## To do
Look through the material and copy each line holding "exactly".

## Records supplied
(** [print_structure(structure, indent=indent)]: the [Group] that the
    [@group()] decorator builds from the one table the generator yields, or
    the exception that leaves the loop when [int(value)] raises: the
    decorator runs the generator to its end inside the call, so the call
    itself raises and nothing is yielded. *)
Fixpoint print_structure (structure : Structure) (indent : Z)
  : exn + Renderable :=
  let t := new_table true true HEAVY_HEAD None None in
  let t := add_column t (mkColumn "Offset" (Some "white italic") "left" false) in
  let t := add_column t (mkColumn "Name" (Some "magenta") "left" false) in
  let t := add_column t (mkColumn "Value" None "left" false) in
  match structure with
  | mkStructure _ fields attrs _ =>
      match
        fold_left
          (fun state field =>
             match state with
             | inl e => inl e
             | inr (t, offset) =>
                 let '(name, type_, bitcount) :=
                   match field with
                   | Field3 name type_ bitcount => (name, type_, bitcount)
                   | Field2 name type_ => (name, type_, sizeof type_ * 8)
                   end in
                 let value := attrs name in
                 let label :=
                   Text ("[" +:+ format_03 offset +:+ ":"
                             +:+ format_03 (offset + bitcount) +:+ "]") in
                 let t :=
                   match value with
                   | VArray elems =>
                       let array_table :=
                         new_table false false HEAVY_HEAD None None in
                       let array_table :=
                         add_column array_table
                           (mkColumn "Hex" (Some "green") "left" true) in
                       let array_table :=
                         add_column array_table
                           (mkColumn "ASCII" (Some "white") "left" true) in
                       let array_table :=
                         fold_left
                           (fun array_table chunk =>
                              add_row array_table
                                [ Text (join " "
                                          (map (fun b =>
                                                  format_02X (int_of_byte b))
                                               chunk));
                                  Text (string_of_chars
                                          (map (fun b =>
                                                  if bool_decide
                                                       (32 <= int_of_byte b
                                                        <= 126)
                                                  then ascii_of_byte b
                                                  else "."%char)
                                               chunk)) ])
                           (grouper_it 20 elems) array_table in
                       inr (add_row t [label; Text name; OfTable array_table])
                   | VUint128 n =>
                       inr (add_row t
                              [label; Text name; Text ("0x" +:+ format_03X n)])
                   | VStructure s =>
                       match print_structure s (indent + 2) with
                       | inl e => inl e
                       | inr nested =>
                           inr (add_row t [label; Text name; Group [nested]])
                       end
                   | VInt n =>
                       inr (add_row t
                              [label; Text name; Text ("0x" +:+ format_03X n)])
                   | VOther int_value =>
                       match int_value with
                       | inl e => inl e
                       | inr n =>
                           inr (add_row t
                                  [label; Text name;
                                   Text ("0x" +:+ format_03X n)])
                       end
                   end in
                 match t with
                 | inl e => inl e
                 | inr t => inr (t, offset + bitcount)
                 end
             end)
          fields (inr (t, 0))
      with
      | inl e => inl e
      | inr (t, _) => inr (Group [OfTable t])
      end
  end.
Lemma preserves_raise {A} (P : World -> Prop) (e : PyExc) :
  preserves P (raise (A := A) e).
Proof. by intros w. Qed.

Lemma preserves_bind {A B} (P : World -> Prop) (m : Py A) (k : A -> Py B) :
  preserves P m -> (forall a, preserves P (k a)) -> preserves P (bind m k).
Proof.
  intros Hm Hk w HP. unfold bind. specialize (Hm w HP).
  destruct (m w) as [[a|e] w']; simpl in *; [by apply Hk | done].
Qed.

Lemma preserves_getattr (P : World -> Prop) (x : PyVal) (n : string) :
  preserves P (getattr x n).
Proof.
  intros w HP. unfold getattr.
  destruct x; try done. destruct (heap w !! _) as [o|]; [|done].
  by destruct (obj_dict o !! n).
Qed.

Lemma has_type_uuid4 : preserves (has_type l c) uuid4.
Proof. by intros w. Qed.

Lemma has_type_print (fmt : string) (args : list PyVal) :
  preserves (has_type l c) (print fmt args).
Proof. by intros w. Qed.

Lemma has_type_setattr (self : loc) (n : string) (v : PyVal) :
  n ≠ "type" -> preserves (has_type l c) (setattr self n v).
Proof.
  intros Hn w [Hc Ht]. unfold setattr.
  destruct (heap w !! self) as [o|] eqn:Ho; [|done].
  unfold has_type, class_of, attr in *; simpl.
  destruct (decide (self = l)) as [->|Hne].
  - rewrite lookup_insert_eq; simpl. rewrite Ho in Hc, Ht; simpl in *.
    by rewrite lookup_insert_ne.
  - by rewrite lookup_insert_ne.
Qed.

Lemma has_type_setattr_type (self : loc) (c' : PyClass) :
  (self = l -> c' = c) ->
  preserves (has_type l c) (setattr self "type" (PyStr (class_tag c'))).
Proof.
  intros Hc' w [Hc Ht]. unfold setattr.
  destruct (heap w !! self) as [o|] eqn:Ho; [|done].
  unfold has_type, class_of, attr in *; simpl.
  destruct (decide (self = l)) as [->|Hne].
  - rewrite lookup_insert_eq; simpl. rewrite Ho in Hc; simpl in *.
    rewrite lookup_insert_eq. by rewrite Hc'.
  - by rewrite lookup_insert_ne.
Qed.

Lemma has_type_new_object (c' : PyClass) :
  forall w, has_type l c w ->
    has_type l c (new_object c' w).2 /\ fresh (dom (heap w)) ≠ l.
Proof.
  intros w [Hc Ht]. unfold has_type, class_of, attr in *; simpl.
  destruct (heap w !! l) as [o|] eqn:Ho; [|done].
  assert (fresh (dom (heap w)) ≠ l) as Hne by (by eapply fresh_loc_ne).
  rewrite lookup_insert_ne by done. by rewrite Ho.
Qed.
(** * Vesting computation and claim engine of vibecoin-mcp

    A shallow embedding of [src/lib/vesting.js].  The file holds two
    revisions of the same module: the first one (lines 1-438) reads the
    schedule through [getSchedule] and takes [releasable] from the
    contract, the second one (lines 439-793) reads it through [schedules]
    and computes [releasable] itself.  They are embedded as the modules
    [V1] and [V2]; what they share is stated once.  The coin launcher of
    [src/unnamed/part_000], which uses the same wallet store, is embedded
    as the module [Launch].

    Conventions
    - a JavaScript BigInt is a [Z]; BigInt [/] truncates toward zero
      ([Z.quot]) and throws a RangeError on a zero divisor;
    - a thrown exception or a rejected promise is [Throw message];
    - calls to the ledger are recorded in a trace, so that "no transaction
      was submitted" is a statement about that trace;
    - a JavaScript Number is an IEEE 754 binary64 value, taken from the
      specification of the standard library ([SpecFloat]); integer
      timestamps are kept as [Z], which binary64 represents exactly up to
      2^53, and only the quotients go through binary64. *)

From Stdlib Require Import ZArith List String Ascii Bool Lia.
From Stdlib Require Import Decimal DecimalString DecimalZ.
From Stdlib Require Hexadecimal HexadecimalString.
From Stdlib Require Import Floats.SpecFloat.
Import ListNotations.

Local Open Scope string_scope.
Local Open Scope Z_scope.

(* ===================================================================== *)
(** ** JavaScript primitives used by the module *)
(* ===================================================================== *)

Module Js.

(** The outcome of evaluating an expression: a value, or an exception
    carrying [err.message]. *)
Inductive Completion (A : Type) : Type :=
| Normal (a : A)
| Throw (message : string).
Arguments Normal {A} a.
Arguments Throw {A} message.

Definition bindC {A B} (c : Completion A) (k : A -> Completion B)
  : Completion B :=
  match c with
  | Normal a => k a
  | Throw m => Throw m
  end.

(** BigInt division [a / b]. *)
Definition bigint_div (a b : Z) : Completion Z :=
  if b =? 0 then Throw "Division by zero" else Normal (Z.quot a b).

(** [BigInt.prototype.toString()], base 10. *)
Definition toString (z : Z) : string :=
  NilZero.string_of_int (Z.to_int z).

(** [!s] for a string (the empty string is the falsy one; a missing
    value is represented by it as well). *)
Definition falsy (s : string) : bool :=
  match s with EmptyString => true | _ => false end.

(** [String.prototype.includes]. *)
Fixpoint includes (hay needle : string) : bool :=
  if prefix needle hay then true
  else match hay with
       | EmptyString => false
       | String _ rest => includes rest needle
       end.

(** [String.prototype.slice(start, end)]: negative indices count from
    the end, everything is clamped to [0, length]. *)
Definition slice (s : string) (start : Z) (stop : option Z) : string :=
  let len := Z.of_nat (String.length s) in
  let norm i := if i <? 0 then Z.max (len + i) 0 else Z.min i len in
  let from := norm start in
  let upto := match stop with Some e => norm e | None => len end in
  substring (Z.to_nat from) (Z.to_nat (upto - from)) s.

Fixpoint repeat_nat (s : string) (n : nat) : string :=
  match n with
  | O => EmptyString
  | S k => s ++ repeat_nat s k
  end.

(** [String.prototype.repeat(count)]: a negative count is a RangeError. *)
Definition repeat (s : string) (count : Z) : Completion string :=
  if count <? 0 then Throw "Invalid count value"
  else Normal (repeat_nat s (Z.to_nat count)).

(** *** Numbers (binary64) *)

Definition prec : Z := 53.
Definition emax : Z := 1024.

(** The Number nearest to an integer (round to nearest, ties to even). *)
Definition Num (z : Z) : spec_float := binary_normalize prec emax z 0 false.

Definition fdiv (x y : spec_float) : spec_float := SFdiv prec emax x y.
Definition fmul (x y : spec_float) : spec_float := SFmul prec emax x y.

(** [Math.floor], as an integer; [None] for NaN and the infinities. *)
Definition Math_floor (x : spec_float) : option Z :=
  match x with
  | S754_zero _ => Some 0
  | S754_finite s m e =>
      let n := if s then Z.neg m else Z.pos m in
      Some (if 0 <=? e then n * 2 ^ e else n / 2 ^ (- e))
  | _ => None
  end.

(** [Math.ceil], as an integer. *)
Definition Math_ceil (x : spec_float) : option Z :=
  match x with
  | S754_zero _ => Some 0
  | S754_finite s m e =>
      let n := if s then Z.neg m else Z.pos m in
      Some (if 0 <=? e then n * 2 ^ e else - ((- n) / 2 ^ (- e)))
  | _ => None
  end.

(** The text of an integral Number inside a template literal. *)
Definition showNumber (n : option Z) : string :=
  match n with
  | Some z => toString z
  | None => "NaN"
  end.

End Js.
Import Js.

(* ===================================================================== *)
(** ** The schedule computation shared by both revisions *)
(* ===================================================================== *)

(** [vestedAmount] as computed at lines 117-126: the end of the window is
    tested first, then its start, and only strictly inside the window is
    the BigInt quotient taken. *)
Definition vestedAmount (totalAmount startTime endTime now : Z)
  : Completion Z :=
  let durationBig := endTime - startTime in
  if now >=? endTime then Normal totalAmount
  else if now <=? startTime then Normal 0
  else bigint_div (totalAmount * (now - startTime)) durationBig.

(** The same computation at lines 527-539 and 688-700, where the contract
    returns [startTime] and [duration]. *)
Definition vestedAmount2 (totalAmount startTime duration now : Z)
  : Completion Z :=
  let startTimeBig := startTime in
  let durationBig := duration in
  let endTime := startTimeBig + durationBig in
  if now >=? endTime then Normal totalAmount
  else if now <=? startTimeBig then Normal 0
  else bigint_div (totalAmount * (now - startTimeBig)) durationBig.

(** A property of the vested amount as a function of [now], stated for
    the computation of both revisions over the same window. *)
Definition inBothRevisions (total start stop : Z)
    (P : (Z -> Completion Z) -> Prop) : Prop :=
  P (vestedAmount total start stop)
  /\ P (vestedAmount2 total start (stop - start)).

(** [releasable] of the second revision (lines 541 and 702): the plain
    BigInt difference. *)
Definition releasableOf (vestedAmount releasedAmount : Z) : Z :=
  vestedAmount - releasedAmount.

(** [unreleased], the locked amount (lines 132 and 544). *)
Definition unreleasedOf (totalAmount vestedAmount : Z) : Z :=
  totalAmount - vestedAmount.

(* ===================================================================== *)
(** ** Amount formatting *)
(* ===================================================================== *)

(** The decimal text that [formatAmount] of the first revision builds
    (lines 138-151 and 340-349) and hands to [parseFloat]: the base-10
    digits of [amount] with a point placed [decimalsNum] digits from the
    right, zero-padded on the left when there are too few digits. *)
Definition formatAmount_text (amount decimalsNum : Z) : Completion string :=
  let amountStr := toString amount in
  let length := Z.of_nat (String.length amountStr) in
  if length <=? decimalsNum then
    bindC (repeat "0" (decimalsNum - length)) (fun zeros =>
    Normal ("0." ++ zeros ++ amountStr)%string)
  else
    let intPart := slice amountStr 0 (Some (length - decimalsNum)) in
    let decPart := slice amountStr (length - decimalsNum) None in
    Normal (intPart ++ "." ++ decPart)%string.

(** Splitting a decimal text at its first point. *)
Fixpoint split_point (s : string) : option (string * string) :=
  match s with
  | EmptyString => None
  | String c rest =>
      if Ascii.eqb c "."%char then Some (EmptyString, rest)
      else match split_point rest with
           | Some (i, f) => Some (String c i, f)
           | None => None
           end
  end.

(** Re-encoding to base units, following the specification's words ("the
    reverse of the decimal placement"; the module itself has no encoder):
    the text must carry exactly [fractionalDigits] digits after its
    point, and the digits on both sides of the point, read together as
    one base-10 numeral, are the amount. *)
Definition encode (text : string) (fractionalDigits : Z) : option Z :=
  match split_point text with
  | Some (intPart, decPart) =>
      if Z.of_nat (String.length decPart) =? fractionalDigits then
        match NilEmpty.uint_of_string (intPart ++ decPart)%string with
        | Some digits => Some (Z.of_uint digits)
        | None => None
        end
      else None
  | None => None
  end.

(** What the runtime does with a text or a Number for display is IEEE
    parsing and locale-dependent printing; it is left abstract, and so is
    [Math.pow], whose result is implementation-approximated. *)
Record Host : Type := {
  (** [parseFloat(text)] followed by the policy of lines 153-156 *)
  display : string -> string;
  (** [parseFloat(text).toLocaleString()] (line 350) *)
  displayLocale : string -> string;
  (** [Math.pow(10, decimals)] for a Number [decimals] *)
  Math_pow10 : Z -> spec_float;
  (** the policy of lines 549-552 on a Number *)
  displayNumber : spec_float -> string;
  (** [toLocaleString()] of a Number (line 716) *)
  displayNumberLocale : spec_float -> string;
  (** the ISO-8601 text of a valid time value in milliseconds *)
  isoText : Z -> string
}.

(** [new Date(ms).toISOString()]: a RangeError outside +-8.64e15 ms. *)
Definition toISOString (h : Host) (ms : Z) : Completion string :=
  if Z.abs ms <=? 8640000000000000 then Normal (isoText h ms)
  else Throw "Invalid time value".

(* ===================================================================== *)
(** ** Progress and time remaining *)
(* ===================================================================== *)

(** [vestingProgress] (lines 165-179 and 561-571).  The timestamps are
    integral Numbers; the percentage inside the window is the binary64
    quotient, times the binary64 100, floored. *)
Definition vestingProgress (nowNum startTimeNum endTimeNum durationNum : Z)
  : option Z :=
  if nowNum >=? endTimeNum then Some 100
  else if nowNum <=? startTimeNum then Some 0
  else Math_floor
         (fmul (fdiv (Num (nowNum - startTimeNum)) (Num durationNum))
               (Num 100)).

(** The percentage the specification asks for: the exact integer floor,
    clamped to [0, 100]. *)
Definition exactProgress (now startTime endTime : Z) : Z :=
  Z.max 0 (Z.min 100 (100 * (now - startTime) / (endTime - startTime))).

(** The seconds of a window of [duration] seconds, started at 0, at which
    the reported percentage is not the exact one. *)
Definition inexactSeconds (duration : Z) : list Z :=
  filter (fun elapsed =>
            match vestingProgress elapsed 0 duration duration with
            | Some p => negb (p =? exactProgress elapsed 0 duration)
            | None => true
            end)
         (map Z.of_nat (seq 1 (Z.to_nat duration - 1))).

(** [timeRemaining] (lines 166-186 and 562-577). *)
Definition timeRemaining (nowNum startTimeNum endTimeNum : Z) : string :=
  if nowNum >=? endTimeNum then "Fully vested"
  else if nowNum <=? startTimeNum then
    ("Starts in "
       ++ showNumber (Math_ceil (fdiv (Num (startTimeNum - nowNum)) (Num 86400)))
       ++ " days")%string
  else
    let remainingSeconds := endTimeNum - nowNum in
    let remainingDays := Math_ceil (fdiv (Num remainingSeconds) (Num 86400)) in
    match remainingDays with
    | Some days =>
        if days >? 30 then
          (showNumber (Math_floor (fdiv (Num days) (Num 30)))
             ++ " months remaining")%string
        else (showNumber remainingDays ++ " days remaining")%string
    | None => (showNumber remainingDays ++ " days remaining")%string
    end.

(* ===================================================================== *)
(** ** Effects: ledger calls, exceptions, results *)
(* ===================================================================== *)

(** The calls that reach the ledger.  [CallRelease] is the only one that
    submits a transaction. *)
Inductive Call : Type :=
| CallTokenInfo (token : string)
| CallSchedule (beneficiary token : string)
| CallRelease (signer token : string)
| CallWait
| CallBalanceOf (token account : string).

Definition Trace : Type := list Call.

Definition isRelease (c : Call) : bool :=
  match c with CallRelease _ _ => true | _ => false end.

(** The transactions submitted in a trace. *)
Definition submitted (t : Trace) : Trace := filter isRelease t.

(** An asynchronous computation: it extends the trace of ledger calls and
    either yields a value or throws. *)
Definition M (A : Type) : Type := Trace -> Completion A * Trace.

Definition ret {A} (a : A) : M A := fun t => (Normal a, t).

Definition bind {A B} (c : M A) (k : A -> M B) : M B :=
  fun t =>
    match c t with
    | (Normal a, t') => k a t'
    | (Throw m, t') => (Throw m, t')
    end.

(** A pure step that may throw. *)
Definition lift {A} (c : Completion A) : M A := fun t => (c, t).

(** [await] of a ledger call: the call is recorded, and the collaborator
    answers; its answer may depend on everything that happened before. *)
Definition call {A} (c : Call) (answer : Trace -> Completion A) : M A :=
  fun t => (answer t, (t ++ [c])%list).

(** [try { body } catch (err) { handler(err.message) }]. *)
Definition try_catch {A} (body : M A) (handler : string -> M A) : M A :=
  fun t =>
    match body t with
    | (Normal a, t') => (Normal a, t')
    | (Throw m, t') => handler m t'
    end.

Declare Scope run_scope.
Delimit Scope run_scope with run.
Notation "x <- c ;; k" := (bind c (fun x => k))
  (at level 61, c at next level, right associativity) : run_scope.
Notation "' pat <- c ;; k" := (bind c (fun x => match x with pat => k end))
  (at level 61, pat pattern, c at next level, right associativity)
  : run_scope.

## Task answer
      timestamps are kept as [Z], which binary64 represents exactly up to
    the text must carry exactly [fractionalDigits] digits after its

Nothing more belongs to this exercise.